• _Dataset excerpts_
++++

(* ===== verification/ErasureField.v ===== *)
(** * The field laws of GF(2^8) and Cauchy systems

    [gf_mul] and [gf_inv] of [src/src/storage/erasure.rs] make the bytes a
    field of characteristic two.  The tables are checked row by row, the laws
    follow by exponent arithmetic, and distributivity follows from doubling
    being linear.  On top of the field: sums over lists, and the lemma that a
    Cauchy system with at least as many equations as unknowns has only the
    zero solution. *)
From Stdlib Require Import ZArith Lia Ring Btauto.
From Stdlib Require Import Strings.Byte.
From stdpp Require Import base tactics numbers list.
From S2P Require Import Prelude Erasure.
Import Gf.
Local Open Scope nat_scope.
Local Open Scope gf_scope.

(** ** Bytes *)
Lemma byte_to_nat_lt b : byte_to_nat b < 256.
Proof. unfold byte_to_nat. pose proof (Byte.to_N_bounded b). lia. Qed.

Lemma byte_of_to_nat b : byte_of_nat (byte_to_nat b) = b.
Proof.
  unfold byte_of_nat, byte_to_nat. pose proof (Byte.to_N_bounded b).
  rewrite N2Nat.id, N.mod_small, Byte.of_to_N by lia. done.
Qed.

Lemma byte_to_of_nat n : n < 256 → byte_to_nat (byte_of_nat n) = n.
Proof.
  intros Hn. unfold byte_of_nat, byte_to_nat. rewrite N.mod_small by lia.
  destruct (Byte.of_N (N.of_nat n)) as [b|] eqn:Hb.
  - apply Byte.to_of_N in Hb. lia.
  - apply Byte.of_N_None_iff in Hb. lia.
Qed.

Lemma byte_of_nat_inj i j : i < 256 → j < 256 → byte_of_nat i = byte_of_nat j → i = j.
Proof. intros Hi Hj Heq. rewrite <- (byte_to_of_nat i), <- (byte_to_of_nat j), Heq; done. Qed.

(** A statement about all bytes, or all table indices, by evaluation. *)
Lemma forall_nat_below (P : nat → bool) n : forallb P (seq 0 n) = true → ∀ i, i < n → P i = true.
Proof. rewrite forallb_forall. intros HP i Hi. apply HP, in_seq. lia. Qed.

Lemma forall_bytes (P : byte → bool) :
  forallb (λ i, P (byte_of_nat i)) (seq 0 256) = true → ∀ b, P b = true.
Proof.
  intros HP b. rewrite <- (byte_of_to_nat b). by apply (forall_nat_below _ _ HP), byte_to_nat_lt.
Qed.

Ltac by_bytes b P :=
  refine (bool_decide_eq_true_1 (P b) (forall_bytes (λ b, bool_decide (P b)) _ b));
  vm_compute; reflexivity.

Ltac by_index i n P Hi :=
  refine (bool_decide_eq_true_1 (P i) (forall_nat_below (λ i, bool_decide (P i)) n _ i Hi));
  vm_compute; reflexivity.

(** Exclusive or is bitwise. *)
Lemma to_bits_xor a b : Byte.to_bits (a ⊕ b) = xor_bits (Byte.to_bits a) (Byte.to_bits b).
Proof. apply Byte.to_bits_of_bits. Qed.

Lemma to_bits_inj a b : Byte.to_bits a = Byte.to_bits b → a = b.
Proof. intros H. by rewrite <- (Byte.of_bits_to_bits a), H, Byte.of_bits_to_bits. Qed.

Ltac xor_bitwise :=
  intros; apply to_bits_inj; rewrite ?to_bits_xor;
  repeat match goal with |- context [Byte.to_bits ?x] => is_var x;
    destruct (Byte.to_bits x) as (?&?&?&?&?&?&?&?) end;
  simpl; repeat apply (f_equal2 pair); btauto.

Lemma xor_comm a b : a ⊕ b = b ⊕ a.
Proof. xor_bitwise. Qed.
Lemma xor_assoc a b c : a ⊕ (b ⊕ c) = a ⊕ b ⊕ c.
Proof. xor_bitwise. Qed.
Lemma xor_0_l a : x00 ⊕ a = a.
Proof. xor_bitwise. Qed.
Lemma xor_self a : a ⊕ a = x00.
Proof. xor_bitwise. Qed.

Lemma xor_eq_0 a b : a ⊕ b = x00 ↔ a = b.
Proof.
  split; [|intros ->; apply xor_self]. intros H.
  rewrite <- (xor_0_l a), <- (xor_self b), <- xor_assoc, (xor_comm b a), H. 
  rewrite xor_comm. apply xor_0_l.
Qed.

(** ** The tables *)
Lemma gf_exp_nonzero i : i < 512 → gf_exp i ≠ x00.
Proof. intros Hi. by_index i 512 (λ i, gf_exp i ≠ x00) Hi. Qed.

Lemma gf_log_exp i : i < 512 → gf_log (gf_exp i) = i mod 255.
Proof. intros Hi. by_index i 512 (λ i, gf_log (gf_exp i) = i mod 255) Hi. Qed.

Lemma gf_exp_mod i : i < 512 → gf_exp (i mod 255) = gf_exp i.
Proof. intros Hi. by_index i 512 (λ i, gf_exp (i mod 255) = gf_exp i) Hi. Qed.

Lemma gf_log_lt a : gf_log a < 255.
Proof. by_bytes a (λ a, gf_log a < 255). Qed.

Lemma gf_exp_log a : a ≠ x00 → gf_exp (gf_log a) = a.
Proof. by_bytes a (λ a, a ≠ x00 → gf_exp (gf_log a) = a). Qed.

(** Doubling: multiplication by the generator 2, on the bits of a byte. *)
Definition xtime (b : byte) : byte :=
  let '(b0, (b1, (b2, (b3, (b4, (b5, (b6, b7))))))) := Byte.to_bits b in
  Byte.of_bits (b7, (b0, (xorb b1 b7, (xorb b2 b7, (xorb b3 b7, (b4, (b5, b6))))))).

Lemma xtime_xor a b : xtime (a ⊕ b) = xtime a ⊕ xtime b.
Proof.
  unfold xtime. rewrite to_bits_xor.
  destruct (Byte.to_bits a) as (?&?&?&?&?&?&?&?), (Byte.to_bits b) as (?&?&?&?&?&?&?&?).
  apply to_bits_inj. cbn [xor_bits]. rewrite to_bits_xor, !Byte.to_bits_of_bits.
  simpl; repeat apply (f_equal2 pair); btauto.
Qed.

Lemma gf_mul_2 b : gf_mul (gf_exp 1) b = xtime b.
Proof. by_bytes b (λ b, gf_mul (gf_exp 1) b = xtime b). Qed.

(** ** The field laws *)
Lemma gf_mul_exp i j : i < 255 → j < 255 → gf_mul (gf_exp i) (gf_exp j) = gf_exp (i + j).
Proof.
  intros Hi Hj. unfold gf_mul.
  rewrite !bool_decide_false by (apply gf_exp_nonzero; lia). simpl.
  rewrite !gf_log_exp, !Nat.mod_small by lia. done.
Qed.

Lemma gf_mul_0_l a : gf_mul x00 a = x00.
Proof. done. Qed.
Lemma gf_mul_0_r a : gf_mul a x00 = x00.
Proof. unfold gf_mul. by rewrite orb_true_r. Qed.

(** Every nonzero byte is a power below 255. *)
Lemma gf_power a : a = x00 ∨ ∃ i, i < 255 ∧ a = gf_exp i.
Proof.
  destruct (decide (a = x00)) as [->|Ha]; [by left|right].
  exists (gf_log a). by rewrite gf_exp_log; eauto using gf_log_lt.
Qed.

Lemma gf_mul_comm a b : gf_mul a b = gf_mul b a.
Proof. unfold gf_mul. rewrite orb_comm, Nat.add_comm. done. Qed.

Lemma gf_mul_assoc a b c : gf_mul a (gf_mul b c) = gf_mul (gf_mul a b) c.
Proof.
  destruct (gf_power a) as [->|(i&Hi&->)]; [done|].
  destruct (gf_power b) as [->|(j&Hj&->)]; [by rewrite !gf_mul_0_r|].
  destruct (gf_power c) as [->|(l&Hl&->)]; [by rewrite !gf_mul_0_r|].
  rewrite (gf_mul_exp j l), (gf_mul_exp i j) by done.
  rewrite <- (gf_exp_mod (j + l)), <- (gf_exp_mod (i + j)) by lia.
  rewrite !gf_mul_exp by (done || (apply Nat.mod_upper_bound; lia)).
  rewrite <- (gf_exp_mod (i + _)), <- (gf_exp_mod (_ + l)) by
    (pose proof (Nat.mod_upper_bound (j + l) 255); pose proof (Nat.mod_upper_bound (i + j) 255); lia).
  rewrite Nat.Div0.add_mod_idemp_r, Nat.Div0.add_mod_idemp_l. do 2 f_equal. lia.
Qed.

Lemma gf_mul_1_l a : gf_mul x01 a = a.
Proof.
  change x01 with (gf_exp 0).
  destruct (gf_power a) as [->|(i&Hi&->)]; [done|]. by rewrite gf_mul_exp by lia.
Qed.

Lemma gf_mul_iter i b : i < 255 → gf_mul (gf_exp i) b = Nat.iter i xtime b.
Proof.
  induction i as [|i IH]; intros Hi; [apply (gf_mul_1_l b)|].
  rewrite Nat.iter_succ, <- IH, <- gf_mul_2, gf_mul_assoc, gf_mul_exp by lia. done.
Qed.

Lemma gf_mul_xor_r a b c : gf_mul a (b ⊕ c) = gf_mul a b ⊕ gf_mul a c.
Proof.
  destruct (gf_power a) as [->|(i&Hi&->)]; [done|]. rewrite !gf_mul_iter by done.
  clear Hi. induction i as [|i IH]; [done|]. by rewrite !Nat.iter_succ, IH, xtime_xor.
Qed.

Lemma gf_mul_xor_l a b c : gf_mul (a ⊕ b) c = gf_mul a c ⊕ gf_mul b c.
Proof. by rewrite !(gf_mul_comm _ c), gf_mul_xor_r. Qed.

Lemma gf_inv_r a : a ≠ x00 → gf_mul a (gf_inv a) = x01.
Proof. by_bytes a (λ a, a ≠ x00 → gf_mul a (gf_inv a) = x01). Qed.

Lemma gf_one_neq_zero : x01 ≠ x00.
Proof. done. Qed.

(** The bytes as a commutative ring; coefficients are booleans because the
    characteristic is two. *)
Lemma gf_ring_theory : ring_theory x00 x01 byte_xor gf_mul byte_xor (λ x, x) (@eq byte).
Proof.
  split; intros.
  - apply xor_0_l.
  - apply xor_comm.
  - apply xor_assoc.
  - apply gf_mul_1_l.
  - apply gf_mul_comm.
  - apply gf_mul_assoc.
  - apply gf_mul_xor_l.
  - done.
  - apply xor_self.
Qed.

Definition gf_of_bool (b : bool) : byte := if b then x01 else x00.

Lemma gf_ring_morph :
  ring_morph x00 x01 byte_xor gf_mul byte_xor (λ x, x) (@eq byte)
    false true xorb andb xorb (λ x, x) Bool.eqb gf_of_bool.
Proof.
  split; try done; try (by intros [] []); intros x y Hxy%Bool.eqb_prop; by subst.
Qed.

Ltac gf_cst t :=
  match t with x00 => constr:(false) | x01 => constr:(true) | _ => constr:(InitialRing.NotConstant) end.

Add Ring gf_ring : gf_ring_theory (morphism gf_ring_morph, constants [gf_cst]).

Lemma gf_mul_eq_0 a b : gf_mul a b = x00 ↔ a = x00 ∨ b = x00.
Proof.
  split; [|intros [->| ->]; auto using gf_mul_0_r].
  intros Hab. destruct (decide (a = x00)) as [|Ha]; [by left|right].
  transitivity (gf_mul (gf_inv a) (gf_mul a b)); [|by rewrite Hab, gf_mul_0_r].
  rewrite gf_mul_assoc, (gf_mul_comm _ a), gf_inv_r, gf_mul_1_l by done. done.
Qed.

Lemma gf_inv_nonzero a : a ≠ x00 → gf_inv a ≠ x00.
Proof. intros Ha Hi. apply gf_one_neq_zero. rewrite <- (gf_inv_r a), Hi by done. apply gf_mul_0_r. Qed.

(** ** Sums over lists *)
Definition xsum {A} (f : A → byte) (l : list A) : byte := foldr (λ x acc, f x ⊕ acc) x00 l.

Section xsum.
Context {A : Type}.
Implicit Types (f g : A → byte) (l : list A).

Lemma xsum_cons f x l : xsum f (x :: l) = f x ⊕ xsum f l.
Proof. done. Qed.

Lemma xsum_ext f g l : (∀ x, x ∈ l → f x = g x) → xsum f l = xsum g l.
Proof.
  induction l as [|x l IH]; intros Hfg; [done|]. rewrite !xsum_cons, Hfg, IH; [done| |by left].
  intros y Hy. apply Hfg. by right.
Qed.

Lemma xsum_zero f l : (∀ x, x ∈ l → f x = x00) → xsum f l = x00.
Proof.
  induction l as [|x l IH]; intros Hf; [done|].
  rewrite xsum_cons, Hf, IH; [done| |by left]. intros y Hy. apply Hf. by right.
Qed.

Lemma xsum_xor f g l : xsum (λ x, f x ⊕ g x) l = xsum f l ⊕ xsum g l.
Proof. induction l as [|x l IH]; [done|]. rewrite !xsum_cons, IH. ring. Qed.

Lemma xsum_mul_l a f l : gf_mul a (xsum f l) = xsum (λ x, gf_mul a (f x)) l.
Proof. induction l as [|x l IH]; [apply gf_mul_0_r|]. rewrite !xsum_cons, <- IH. ring. Qed.

Lemma xsum_mul_r a f l : gf_mul (xsum f l) a = xsum (λ x, gf_mul (f x) a) l.
Proof. induction l as [|x l IH]; [done|]. rewrite !xsum_cons, <- IH. ring. Qed.

Lemma xsum_app f l k : xsum f (l ++ k) = xsum f l ⊕ xsum f k.
Proof. induction l as [|x l IH]; simpl; rewrite ?IH; ring. Qed.

(** A sum with at most one term that is not zero. *)
Lemma xsum_single f l y :
  NoDup l → y ∈ l → (∀ x, x ∈ l → x ≠ y → f x = x00) → xsum f l = f y.
Proof.
  induction l as [|x l IH]; intros Hnd Hy Hf; [by apply not_elem_of_nil in Hy|].
  apply NoDup_cons in Hnd as [Hx Hnd]. rewrite xsum_cons.
  apply elem_of_cons in Hy as [->|Hy].
  - rewrite xsum_zero; [ring|]. intros z Hz. apply Hf; [by right|]. by intros ->.
  - rewrite IH; [|done..|]. 2:{ intros z Hz. apply Hf. by right. }
    rewrite Hf; [ring|by left|]. by intros ->.
Qed.

Lemma xsum_fmap {B} (h : B → A) f (l : list B) : xsum f (h <$> l) = xsum (λ x, f (h x)) l.
Proof. induction l as [|x l IH]; [done|]. rewrite fmap_cons, !xsum_cons, IH. done. Qed.

(** The terms that may be nonzero are all in a sublist. *)
Lemma xsum_filter (P : A → Prop) `{∀ x, Decision (P x)} f l :
  (∀ x, x ∈ l → ¬ P x → f x = x00) → xsum f l = xsum f (filter P l).
Proof.
  induction l as [|x l IH]; intros Hf; [done|]. rewrite filter_cons, xsum_cons, IH.
  2:{ intros y Hy. apply Hf. by right. }
  destruct (decide (P x)) as [Hp|Hp]; [done|]. rewrite Hf; [ring|by left|done].
Qed.

End xsum.

Lemma xsum_swap {A B} (f : A → B → byte) l k :
  xsum (λ x, xsum (f x) k) l = xsum (λ y, xsum (λ x, f x y) l) k.
Proof.
  induction l as [|x l IH]; [symmetry; by apply xsum_zero|].
  rewrite xsum_cons, IH, <- xsum_xor. done.
Qed.

(** ** Cauchy systems *)

(** [1 / (x + y)], the entry of the generator at row [x] and column [y]. *)
Definition cauchy (x y : byte) : byte := gf_inv (x ⊕ y).

Lemma cauchy_inv x y : x ≠ y → gf_mul (x ⊕ y) (cauchy x y) = x01.
Proof. intros Hxy. apply gf_inv_r. by rewrite xor_eq_0. Qed.

Lemma cauchy_nonzero x y : x ≠ y → cauchy x y ≠ x00.
Proof. intros Hxy. apply gf_inv_nonzero. by rewrite xor_eq_0. Qed.

(** Eliminating the unknown of [y0] from the equation at [x0] and at [x]. *)
Lemma cauchy_eliminate x x0 y y0 w :
  x ≠ y → x0 ≠ y →
  gf_mul (x ⊕ y0) (gf_mul w (cauchy x y)) ⊕ gf_mul (x0 ⊕ y0) (gf_mul w (cauchy x0 y)) =
  gf_mul (x ⊕ x0) (gf_mul (gf_mul w (gf_mul (y ⊕ y0) (cauchy x0 y))) (cauchy x y)).
Proof.
  intros Hx Hx0. pose proof (cauchy_inv x y Hx) as E. pose proof (cauchy_inv x0 y Hx0) as E0.
  revert E E0. generalize (cauchy x y) as p, (cauchy x0 y) as q. intros p q E E0.
  transitivity (gf_mul w (gf_mul (gf_mul (x ⊕ y0) p) (gf_mul (x0 ⊕ y) q)
    ⊕ gf_mul (gf_mul (x0 ⊕ y0) q) (gf_mul (x ⊕ y) p))); [rewrite E, E0; ring|ring].
Qed.

Lemma cauchy_kernel ys : ∀ xs (w : byte → byte),
  NoDup xs → NoDup ys → (∀ x, x ∈ xs → x ∉ ys) → length ys ≤ length xs →
  (∀ x, x ∈ xs → xsum (λ y, gf_mul (w y) (cauchy x y)) ys = x00) →
  ∀ y, y ∈ ys → w y = x00.
Proof.
  induction ys as [|y0 ys IH]; intros xs w Hxs Hys Hdis Hlen Heq y Hy; [by apply not_elem_of_nil in Hy|].
  destruct xs as [|x0 xs]; [simpl in Hlen; lia|].
  apply NoDup_cons in Hxs as [Hx0 Hxs], Hys as [Hy0 Hys].
  assert (∀ x, x ∈ x0 :: xs → ∀ y, y ∈ y0 :: ys → x ≠ y) as Hne.
  { intros x Hx z Hz ->. by apply (Hdis z). }
  assert (∀ x, x ∈ x0 :: xs →
    w y0 = gf_mul (x ⊕ y0) (xsum (λ y, gf_mul (w y) (cauchy x y)) ys)) as Hw0.
  { intros x Hx. apply xor_eq_0. rewrite <- (gf_mul_0_r (x ⊕ y0)), <- (Heq x Hx), xsum_cons.
    pose proof (cauchy_inv x y0 (Hne _ Hx y0 ltac:(by left))) as E. revert E.
    generalize (cauchy x y0) as p. intros p E.
    rewrite <- (gf_mul_1_l (w y0)), <- E at 1. ring. }
  assert (∀ y, y ∈ ys → w y = x00) as Hrest.
  { intros z Hz.
    assert (gf_mul (w z) (gf_mul (z ⊕ y0) (cauchy x0 z)) = x00) as Hz0.
    { apply (IH xs (λ y, gf_mul (w y) (gf_mul (y ⊕ y0) (cauchy x0 y)))); try done.
      - intros x Hx Hin. apply (Hdis x); by right.
      - simpl in Hlen. lia.
      - intros x Hx.
        assert (x ≠ x0) as Hxx by (by intros ->).
        assert (gf_mul (x ⊕ x0) (xsum (λ y, gf_mul (gf_mul (w y)
          (gf_mul (y ⊕ y0) (cauchy x0 y))) (cauchy x y)) ys) = x00) as Hprod.
        { rewrite xsum_mul_l.
          rewrite (xsum_ext _ (λ y, gf_mul (x ⊕ y0) (gf_mul (w y) (cauchy x y))
            ⊕ gf_mul (x0 ⊕ y0) (gf_mul (w y) (cauchy x0 y)))).
          2:{ intros t Ht. symmetry. apply cauchy_eliminate; apply Hne; first [by left | by right]. }
          rewrite xsum_xor, <- !xsum_mul_l, <- (Hw0 x), <- (Hw0 x0) by (first [by left | by right]).
          apply xor_self. }
        apply gf_mul_eq_0 in Hprod as [Hc|Hprod]; [|done]. by apply (proj1 (xor_eq_0 _ _)) in Hc. }
    apply gf_mul_eq_0 in Hz0 as [|Hz0]; [done|]. exfalso.
    apply gf_mul_eq_0 in Hz0 as [Hz0|Hz0].
    - apply (proj1 (xor_eq_0 _ _)) in Hz0. by subst.
    - revert Hz0. apply cauchy_nonzero, Hne; [by left|by right]. }
  apply elem_of_cons in Hy as [->|Hy]; [|by apply Hrest].
  rewrite (Hw0 x0) by (by left). rewrite xsum_zero; [apply gf_mul_0_r|].
  intros z Hz. by rewrite Hrest.
Qed.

++++

• _Requirement_
Set down exactly the lines from the start of the records to the line with "field of characteristic". Include that line, and add nothing more.

• _The answer_
(* ===== verification/ErasureField.v ===== *)
(** * The field laws of GF(2^8) and Cauchy systems

    [gf_mul] and [gf_inv] of [src/src/storage/erasure.rs] make the bytes a
    field of characteristic two.  The tables are checked row by row, the laws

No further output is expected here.